TASK PROMPT: Take the entries that follow and return exactly the lines from the one holding "let '(i, fields) := st in" through the one holding "Ok (i + 4, fields ++ [(ftype, flen)]).", both included. Nothing else is needed.

INFORMATION PROVIDED:

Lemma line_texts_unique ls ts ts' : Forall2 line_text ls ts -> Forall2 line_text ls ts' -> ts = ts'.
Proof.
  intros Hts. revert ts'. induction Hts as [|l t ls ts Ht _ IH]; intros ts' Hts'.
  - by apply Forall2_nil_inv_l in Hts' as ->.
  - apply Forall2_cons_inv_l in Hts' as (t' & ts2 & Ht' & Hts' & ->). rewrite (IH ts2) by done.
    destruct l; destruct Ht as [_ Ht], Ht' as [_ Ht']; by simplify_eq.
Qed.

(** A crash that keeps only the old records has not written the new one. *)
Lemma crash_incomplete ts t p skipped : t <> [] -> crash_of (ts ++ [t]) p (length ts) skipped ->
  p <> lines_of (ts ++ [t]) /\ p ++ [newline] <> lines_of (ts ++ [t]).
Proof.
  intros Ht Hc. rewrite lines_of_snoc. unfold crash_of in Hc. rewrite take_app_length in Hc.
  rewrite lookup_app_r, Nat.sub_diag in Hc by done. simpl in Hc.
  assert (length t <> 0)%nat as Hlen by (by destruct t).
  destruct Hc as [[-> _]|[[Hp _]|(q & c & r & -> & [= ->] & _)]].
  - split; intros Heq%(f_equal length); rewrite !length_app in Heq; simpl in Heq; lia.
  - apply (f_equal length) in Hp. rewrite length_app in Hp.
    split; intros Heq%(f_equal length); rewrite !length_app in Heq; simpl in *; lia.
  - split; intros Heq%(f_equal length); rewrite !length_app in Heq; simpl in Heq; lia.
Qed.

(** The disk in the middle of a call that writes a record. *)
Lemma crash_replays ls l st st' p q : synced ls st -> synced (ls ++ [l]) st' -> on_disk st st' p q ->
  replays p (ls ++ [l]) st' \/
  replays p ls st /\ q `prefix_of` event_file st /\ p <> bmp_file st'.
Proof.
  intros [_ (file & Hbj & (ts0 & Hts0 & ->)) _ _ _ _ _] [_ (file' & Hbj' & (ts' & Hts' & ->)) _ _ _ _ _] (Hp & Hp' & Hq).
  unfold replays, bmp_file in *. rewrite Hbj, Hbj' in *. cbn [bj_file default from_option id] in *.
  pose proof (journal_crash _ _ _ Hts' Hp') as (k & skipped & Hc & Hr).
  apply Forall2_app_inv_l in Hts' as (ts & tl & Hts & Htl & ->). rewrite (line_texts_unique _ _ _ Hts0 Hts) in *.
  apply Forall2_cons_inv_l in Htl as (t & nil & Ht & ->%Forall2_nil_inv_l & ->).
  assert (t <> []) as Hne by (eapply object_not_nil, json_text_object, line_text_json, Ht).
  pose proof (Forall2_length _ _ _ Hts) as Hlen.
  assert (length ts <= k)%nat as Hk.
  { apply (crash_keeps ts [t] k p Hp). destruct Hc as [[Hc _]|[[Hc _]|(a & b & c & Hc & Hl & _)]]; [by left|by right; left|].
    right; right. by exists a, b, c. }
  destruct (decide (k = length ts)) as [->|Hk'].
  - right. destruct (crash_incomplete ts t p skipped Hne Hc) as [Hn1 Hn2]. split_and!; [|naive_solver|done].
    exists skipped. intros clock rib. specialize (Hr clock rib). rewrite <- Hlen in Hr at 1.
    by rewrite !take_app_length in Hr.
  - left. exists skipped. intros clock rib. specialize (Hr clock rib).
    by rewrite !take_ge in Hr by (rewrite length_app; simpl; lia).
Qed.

--

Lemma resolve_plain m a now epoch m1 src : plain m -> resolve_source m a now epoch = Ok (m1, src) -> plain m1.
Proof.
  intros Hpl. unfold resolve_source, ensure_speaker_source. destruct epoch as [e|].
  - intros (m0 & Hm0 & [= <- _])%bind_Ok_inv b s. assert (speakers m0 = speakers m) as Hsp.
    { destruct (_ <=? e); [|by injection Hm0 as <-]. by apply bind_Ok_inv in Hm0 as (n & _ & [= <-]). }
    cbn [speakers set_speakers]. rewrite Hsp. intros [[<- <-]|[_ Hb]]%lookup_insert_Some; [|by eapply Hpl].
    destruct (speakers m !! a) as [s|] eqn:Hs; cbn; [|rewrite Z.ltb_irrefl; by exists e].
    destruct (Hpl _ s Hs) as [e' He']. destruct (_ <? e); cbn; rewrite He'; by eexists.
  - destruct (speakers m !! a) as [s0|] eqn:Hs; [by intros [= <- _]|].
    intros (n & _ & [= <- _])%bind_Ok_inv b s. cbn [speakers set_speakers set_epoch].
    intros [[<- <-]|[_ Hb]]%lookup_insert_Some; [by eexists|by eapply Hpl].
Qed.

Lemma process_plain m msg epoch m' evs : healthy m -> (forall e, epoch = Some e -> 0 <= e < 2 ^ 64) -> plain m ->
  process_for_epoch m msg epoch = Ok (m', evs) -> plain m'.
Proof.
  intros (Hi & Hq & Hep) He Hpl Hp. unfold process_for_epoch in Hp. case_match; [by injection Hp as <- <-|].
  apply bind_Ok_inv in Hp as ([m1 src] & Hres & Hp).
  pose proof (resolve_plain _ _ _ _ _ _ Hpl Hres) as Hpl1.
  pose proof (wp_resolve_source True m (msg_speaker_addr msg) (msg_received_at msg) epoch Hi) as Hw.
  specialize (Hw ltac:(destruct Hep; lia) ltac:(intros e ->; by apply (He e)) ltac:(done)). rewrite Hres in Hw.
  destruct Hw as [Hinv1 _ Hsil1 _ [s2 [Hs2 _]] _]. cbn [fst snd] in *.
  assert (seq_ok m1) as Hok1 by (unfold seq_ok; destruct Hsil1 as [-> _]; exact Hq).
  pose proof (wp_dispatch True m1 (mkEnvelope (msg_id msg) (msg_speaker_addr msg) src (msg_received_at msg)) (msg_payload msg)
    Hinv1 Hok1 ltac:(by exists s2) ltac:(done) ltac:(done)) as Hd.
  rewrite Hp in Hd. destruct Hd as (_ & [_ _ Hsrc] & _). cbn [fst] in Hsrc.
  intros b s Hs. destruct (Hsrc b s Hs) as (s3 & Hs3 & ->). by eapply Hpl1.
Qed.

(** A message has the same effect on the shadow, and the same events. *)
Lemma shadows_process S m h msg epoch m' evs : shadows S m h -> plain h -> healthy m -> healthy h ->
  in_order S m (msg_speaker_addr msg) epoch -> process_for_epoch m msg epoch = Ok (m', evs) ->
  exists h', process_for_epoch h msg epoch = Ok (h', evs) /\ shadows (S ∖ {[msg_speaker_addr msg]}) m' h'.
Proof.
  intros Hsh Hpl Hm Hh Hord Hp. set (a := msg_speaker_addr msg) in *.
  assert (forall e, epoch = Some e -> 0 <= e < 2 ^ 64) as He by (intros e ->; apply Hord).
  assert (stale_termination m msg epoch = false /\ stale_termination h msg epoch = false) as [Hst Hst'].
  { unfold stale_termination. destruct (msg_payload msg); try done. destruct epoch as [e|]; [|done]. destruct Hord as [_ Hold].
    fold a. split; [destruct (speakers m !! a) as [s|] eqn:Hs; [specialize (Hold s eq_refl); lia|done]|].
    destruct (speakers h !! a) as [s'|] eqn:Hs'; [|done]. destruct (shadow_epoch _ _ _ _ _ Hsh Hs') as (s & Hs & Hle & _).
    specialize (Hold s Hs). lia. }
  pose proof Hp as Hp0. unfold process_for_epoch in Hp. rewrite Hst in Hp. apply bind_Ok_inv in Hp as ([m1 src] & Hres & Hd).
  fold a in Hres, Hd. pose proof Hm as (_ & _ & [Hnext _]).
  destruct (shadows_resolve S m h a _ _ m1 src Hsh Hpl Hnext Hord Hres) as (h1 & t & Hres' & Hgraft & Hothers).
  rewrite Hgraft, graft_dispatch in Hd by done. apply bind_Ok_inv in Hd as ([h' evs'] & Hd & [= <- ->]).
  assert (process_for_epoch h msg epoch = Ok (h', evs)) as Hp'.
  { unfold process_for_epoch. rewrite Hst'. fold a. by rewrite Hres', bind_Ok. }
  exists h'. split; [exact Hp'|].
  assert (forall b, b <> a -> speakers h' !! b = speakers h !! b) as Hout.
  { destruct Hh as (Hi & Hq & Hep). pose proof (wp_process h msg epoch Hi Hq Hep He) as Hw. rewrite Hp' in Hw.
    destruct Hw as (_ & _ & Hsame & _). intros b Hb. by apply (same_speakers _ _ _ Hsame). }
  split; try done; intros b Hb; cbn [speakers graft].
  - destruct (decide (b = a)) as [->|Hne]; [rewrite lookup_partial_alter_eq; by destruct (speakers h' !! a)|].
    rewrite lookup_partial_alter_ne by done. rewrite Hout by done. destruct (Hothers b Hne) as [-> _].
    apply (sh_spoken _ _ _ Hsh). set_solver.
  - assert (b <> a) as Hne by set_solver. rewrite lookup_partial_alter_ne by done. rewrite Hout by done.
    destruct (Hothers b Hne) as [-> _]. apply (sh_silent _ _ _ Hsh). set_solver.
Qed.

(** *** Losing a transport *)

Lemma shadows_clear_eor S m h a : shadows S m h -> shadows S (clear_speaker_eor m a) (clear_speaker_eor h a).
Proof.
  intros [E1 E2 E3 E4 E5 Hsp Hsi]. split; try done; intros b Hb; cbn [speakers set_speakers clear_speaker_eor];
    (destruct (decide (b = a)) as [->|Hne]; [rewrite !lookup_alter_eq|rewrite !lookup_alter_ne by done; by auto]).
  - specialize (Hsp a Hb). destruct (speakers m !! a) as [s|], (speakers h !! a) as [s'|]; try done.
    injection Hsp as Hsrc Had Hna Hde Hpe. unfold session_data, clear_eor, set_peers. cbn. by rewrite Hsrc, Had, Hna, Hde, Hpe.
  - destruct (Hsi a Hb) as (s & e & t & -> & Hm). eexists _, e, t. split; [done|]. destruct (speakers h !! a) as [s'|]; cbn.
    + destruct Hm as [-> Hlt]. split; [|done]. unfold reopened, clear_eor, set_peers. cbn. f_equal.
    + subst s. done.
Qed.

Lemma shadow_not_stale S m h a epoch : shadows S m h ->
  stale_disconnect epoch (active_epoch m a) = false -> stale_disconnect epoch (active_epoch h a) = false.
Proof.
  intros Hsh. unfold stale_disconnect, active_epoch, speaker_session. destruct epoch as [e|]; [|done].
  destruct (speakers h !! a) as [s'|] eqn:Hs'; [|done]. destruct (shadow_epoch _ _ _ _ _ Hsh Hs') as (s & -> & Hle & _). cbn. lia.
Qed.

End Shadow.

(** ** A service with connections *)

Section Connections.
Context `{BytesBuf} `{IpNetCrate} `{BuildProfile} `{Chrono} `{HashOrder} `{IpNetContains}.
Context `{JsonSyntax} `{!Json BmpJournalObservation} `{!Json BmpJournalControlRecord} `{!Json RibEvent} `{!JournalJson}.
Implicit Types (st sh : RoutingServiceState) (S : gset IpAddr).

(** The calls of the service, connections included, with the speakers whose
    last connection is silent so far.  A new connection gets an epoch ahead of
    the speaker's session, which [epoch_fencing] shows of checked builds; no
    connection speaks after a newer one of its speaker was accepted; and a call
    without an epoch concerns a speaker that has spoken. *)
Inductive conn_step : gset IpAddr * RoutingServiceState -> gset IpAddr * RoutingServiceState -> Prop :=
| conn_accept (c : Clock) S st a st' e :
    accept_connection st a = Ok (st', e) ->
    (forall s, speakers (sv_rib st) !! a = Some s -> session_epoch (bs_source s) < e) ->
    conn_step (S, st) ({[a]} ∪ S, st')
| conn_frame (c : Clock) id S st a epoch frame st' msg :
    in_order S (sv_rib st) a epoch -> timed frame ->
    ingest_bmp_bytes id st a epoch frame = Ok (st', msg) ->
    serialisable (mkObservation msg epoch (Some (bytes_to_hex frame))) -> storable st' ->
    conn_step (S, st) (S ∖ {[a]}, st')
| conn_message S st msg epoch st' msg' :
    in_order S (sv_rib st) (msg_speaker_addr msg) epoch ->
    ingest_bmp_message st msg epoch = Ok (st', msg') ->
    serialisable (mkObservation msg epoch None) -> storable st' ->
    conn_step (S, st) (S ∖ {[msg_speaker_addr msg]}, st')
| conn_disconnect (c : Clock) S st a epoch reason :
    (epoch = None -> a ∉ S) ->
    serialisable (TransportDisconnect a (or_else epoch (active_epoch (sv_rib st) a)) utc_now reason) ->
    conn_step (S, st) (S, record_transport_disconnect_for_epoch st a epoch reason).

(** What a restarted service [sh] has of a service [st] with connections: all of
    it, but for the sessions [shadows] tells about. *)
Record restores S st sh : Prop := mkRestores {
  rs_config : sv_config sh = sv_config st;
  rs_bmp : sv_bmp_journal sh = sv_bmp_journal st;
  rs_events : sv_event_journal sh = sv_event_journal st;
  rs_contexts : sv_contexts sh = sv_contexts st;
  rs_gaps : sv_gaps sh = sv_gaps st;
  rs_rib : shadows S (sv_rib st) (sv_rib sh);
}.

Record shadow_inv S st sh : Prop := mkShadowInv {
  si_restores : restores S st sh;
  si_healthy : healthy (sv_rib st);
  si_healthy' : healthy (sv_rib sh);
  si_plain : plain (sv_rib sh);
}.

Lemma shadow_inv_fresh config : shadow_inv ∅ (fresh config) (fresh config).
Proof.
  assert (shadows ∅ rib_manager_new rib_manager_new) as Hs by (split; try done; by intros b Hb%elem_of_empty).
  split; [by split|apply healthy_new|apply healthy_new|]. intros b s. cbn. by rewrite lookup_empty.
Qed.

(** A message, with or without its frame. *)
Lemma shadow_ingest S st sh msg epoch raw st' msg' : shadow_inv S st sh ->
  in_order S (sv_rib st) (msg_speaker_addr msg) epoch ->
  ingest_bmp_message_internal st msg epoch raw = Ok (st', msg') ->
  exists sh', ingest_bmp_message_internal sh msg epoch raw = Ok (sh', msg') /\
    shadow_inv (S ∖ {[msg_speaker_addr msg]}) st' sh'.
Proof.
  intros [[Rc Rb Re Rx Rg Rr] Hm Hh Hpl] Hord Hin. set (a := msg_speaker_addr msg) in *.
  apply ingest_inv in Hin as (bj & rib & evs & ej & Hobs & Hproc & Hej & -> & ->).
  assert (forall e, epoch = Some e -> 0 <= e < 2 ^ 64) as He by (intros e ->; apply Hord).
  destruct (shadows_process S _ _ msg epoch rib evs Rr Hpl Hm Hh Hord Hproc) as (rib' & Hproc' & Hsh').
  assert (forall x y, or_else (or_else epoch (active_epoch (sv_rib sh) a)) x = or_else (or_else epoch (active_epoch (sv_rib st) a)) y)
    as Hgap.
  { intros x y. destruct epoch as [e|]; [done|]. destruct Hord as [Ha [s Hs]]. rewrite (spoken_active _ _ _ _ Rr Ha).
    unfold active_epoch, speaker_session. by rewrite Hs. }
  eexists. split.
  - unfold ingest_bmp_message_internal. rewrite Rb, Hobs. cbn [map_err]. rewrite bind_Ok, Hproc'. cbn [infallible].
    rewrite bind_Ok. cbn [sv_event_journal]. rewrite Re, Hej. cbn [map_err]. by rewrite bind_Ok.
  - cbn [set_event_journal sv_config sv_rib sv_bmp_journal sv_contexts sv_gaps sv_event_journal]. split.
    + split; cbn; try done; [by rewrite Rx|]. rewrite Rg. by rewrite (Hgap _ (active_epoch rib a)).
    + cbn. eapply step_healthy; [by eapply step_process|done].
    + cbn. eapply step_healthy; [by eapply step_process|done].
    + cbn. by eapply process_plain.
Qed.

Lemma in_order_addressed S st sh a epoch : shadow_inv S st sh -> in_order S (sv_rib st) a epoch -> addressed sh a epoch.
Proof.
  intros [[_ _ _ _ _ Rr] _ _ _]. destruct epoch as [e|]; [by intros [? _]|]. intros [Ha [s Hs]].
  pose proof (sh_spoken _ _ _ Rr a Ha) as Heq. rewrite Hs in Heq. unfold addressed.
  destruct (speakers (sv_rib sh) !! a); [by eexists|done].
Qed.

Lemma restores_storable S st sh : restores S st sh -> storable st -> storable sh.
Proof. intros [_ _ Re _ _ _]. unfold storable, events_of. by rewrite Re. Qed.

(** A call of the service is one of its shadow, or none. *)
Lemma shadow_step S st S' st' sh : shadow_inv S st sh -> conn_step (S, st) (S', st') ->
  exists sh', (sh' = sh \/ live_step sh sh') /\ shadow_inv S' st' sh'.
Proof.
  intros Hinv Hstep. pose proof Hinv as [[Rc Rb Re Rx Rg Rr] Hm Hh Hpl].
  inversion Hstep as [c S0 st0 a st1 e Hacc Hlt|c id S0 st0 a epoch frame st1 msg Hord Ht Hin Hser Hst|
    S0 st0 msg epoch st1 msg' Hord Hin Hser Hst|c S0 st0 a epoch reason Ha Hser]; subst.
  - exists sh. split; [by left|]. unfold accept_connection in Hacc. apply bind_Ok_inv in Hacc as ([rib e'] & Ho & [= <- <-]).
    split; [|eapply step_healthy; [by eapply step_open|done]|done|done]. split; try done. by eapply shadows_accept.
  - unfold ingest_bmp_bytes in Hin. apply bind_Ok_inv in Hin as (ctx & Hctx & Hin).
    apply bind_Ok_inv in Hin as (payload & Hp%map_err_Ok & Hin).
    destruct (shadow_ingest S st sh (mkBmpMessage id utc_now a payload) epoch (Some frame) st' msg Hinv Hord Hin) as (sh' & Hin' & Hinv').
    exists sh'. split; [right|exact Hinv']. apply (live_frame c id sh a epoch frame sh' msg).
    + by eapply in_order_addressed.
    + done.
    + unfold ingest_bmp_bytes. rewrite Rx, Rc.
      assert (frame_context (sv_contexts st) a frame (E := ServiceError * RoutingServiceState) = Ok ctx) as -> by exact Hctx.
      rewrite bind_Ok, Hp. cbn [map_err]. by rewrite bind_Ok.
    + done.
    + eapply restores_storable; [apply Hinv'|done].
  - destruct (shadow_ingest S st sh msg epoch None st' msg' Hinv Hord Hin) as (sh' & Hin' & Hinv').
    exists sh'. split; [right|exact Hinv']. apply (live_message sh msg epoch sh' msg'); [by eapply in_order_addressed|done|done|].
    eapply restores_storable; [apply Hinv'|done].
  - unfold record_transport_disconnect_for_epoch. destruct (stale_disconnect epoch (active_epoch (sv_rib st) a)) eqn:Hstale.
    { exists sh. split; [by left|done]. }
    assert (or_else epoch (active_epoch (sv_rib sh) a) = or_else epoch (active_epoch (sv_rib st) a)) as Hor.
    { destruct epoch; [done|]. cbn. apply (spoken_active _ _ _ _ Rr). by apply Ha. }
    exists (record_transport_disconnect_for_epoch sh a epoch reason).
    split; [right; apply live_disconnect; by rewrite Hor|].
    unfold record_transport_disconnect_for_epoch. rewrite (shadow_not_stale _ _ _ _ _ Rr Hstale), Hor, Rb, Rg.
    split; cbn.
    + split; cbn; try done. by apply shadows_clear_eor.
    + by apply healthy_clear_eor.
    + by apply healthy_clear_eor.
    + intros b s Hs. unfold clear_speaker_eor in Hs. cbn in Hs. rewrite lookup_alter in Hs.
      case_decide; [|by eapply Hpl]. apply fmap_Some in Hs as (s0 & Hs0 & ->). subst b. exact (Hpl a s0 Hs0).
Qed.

---

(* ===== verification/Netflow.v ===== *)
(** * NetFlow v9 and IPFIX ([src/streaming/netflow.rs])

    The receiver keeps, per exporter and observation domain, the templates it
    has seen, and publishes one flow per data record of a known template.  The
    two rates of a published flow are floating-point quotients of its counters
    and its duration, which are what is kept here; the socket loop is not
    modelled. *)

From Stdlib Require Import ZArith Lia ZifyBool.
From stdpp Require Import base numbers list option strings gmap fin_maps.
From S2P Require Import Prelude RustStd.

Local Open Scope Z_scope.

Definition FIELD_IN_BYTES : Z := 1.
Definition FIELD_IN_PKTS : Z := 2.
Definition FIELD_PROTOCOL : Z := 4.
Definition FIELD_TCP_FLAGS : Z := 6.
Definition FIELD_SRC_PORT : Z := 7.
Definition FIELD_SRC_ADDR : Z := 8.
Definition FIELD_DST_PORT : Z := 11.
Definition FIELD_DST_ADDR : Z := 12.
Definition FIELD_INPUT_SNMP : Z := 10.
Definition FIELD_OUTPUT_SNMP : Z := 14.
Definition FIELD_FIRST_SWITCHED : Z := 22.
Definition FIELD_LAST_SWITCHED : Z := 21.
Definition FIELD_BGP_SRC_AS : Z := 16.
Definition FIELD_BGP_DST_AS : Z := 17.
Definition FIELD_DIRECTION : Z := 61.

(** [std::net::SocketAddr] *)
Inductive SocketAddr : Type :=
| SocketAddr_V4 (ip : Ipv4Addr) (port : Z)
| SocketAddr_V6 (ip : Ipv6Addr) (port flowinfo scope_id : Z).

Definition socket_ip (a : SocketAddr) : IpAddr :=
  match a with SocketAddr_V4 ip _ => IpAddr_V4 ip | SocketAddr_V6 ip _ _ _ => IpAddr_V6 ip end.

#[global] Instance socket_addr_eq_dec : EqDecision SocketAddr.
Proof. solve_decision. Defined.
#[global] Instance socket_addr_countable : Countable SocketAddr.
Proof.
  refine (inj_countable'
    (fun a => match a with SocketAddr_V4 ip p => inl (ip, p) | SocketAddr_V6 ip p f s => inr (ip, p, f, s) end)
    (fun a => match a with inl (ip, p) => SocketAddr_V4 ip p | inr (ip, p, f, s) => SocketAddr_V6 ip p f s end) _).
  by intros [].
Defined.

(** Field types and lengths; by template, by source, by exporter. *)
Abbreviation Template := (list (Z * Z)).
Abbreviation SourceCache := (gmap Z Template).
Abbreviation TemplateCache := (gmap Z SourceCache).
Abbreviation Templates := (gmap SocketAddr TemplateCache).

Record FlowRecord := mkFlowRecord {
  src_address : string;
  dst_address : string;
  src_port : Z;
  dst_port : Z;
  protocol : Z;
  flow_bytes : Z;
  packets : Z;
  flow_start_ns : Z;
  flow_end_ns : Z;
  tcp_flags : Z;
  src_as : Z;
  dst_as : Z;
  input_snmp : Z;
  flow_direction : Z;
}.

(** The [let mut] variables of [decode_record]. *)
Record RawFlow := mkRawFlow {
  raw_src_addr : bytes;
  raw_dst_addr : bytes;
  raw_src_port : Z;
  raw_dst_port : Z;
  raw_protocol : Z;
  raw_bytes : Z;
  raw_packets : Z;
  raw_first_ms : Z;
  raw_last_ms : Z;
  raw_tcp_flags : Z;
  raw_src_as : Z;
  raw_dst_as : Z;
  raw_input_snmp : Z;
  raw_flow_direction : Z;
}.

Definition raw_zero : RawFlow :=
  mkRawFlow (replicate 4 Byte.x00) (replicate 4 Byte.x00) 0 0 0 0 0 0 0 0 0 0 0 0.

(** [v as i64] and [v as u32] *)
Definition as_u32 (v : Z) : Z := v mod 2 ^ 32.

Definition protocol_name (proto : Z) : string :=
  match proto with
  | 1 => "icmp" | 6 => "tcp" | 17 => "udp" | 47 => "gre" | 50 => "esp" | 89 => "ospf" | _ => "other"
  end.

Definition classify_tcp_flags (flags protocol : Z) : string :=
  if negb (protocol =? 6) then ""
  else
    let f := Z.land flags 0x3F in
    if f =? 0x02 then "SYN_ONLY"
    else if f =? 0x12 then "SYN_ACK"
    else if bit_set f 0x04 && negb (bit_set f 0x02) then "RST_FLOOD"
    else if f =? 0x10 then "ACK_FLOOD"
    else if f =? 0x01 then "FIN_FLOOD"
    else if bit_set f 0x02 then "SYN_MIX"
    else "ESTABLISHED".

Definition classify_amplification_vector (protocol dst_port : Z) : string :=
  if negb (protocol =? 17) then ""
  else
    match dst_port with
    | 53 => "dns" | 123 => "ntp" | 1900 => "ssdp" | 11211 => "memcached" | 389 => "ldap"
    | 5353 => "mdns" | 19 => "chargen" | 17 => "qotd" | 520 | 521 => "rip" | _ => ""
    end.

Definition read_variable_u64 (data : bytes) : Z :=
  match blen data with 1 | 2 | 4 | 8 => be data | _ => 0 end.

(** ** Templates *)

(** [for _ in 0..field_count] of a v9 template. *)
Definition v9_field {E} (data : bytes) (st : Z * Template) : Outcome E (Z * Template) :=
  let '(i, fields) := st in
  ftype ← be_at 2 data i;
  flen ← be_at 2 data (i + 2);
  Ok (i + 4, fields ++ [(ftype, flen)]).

EXPECTED ANSWER:
  let '(i, fields) := st in
  ftype ← be_at 2 data i;
  flen ← be_at 2 data (i + 2);
  Ok (i + 4, fields ++ [(ftype, flen)]).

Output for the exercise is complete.